Use the risk screening tools fully. The Burns index forms in Lorencz contained information that should have prompted further investigation. The forms exist to flag cardiovascular risk. Where the forms produce flags and the physician does not act on them, the failure to act becomes a documented standard-of-care breach.

Make the urgency decision explicit. Where a referral is appropriate, the choice between emergent and routine should be a deliberate clinical judgment, articulated in the chart and communicated to the patient. Where the referral is routine, the patient should be informed about the expected wait time and about what to do if symptoms worsen in the interim.

Cluster integration

The “breach without causation” cluster now includes:

  • Lorencz v Talukdar (Saskatchewan; failure-to-refer; wait times defeated causation)
  • Williamson v Dr Y (BC; anaesthesia; multiple grounds dismissed)
  • Papineau v Sharma (Ontario; multiple grounds dismissed)

The Snell v Farrell “robust and pragmatic” framework — symmetrical operation:

  • Hasan v Trillium Health Centre (plaintiff success; defendant’s conduct created the gap)
  • Noel v Hawrylyshyn (defendant success; operative urgency)
  • Lorencz v Talukdar (defendant success; wait time evidence speculative)

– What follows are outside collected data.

(** * Choom signal bridge: a shallow embedding of the bridge core

    The development follows the Python sources under
    [services/signal-bridge]: [task_config.py] (configuration store and quiet
    period), [signal_handler.py] (RPC transport, envelope parser, intent
    resolver), [choom_client.py] (companion client), [scheduler.py]
    (condition evaluation, health check) and [bridge.py] (list aliases,
    message routing).

    Conventions.
    - A Python [str] is a [string] whose characters are the code points
      U+0000 to U+00FF; [isspace] and [lower] follow Python on that range.
    - A Python [float] is idealised as a rational number ([Q]).
    - A [dict] decoded from JSON is an association list in insertion order
      with pairwise distinct keys; a [dict] used only as a finite map
      (the user-activity map, the pending-request table) is a [gmap].
    - A Python exception is the [Raise] outcome of the [result] type.
    - Collaborators (the HTTP service, the clock, the configuration file)
      are arguments: the answers of the service, the readings of the clock,
      the content of the file. *)

From Stdlib Require Import ZArith QArith Ascii String List Bool Lia Lqa.
From stdpp Require Import base option list gmap strings.
Import ListNotations.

The counterfactual reconstruction framework:

  • Gumbley v Vasiliou (plaintiff success; specific evidence at each step)
  • Lorencz v Talukdar (defendant success; speculation required)

Cardiac and cardiology practice area (new for the cluster):

  • Lorencz v Talukdar establishes the failure-to-refer-to-cardiology framework
  • Connects to broader cardiac malpractice issues including delayed acute coronary syndrome diagnosis

The wait-times-as-causation-barrier sub-anchor (new):

  • Lorencz v Talukdar is the principal cluster authority
  • Connects to the Communication Failures commentary which addresses the systemic dimension of referral and continuity failures
  • Connects to the Hallway Medicine in Ontario commentary which addresses system pressure as context for SOC analysis

Decision Date: November 15, 2024 (Court of Appeal). Trial decision: November 1, 2022 (Court of King’s Bench).

Jurisdiction: Court of Appeal for Saskatchewan (appellate review of Court of King’s Bench decision)

Citations:

Outcome: Trial judge found breach of standard of care by family physician for failing to investigate and refer for chest pain symptoms but dismissed the claim on causation grounds, finding that the plaintiff had not established on the balance of probabilities that a referral would have produced the necessary clinical intervention within the available window before the fatal cardiac event. Court of Appeal dismissed the family’s appeal, finding (a) no error of law in the trial judge’s application of the but-for causation test, and (b) no palpable and overriding error in the factual finding on causation.

Key authorities: Clements v Clements, 2012 SCC 32 (but-for causation); Snell v Farrell, [1990] 2 SCR 311 (robust and pragmatic causation framework); Housen v Nikolaisen, 2002 SCC 33 (appellate standard of review for findings of fact and mixed fact and law); Athey v Leonati, [1996] 3 SCR 458 (multiple causes); Sacks v Ross, 2017 ONCA 773 (what-likely-happened framework in sequential failures).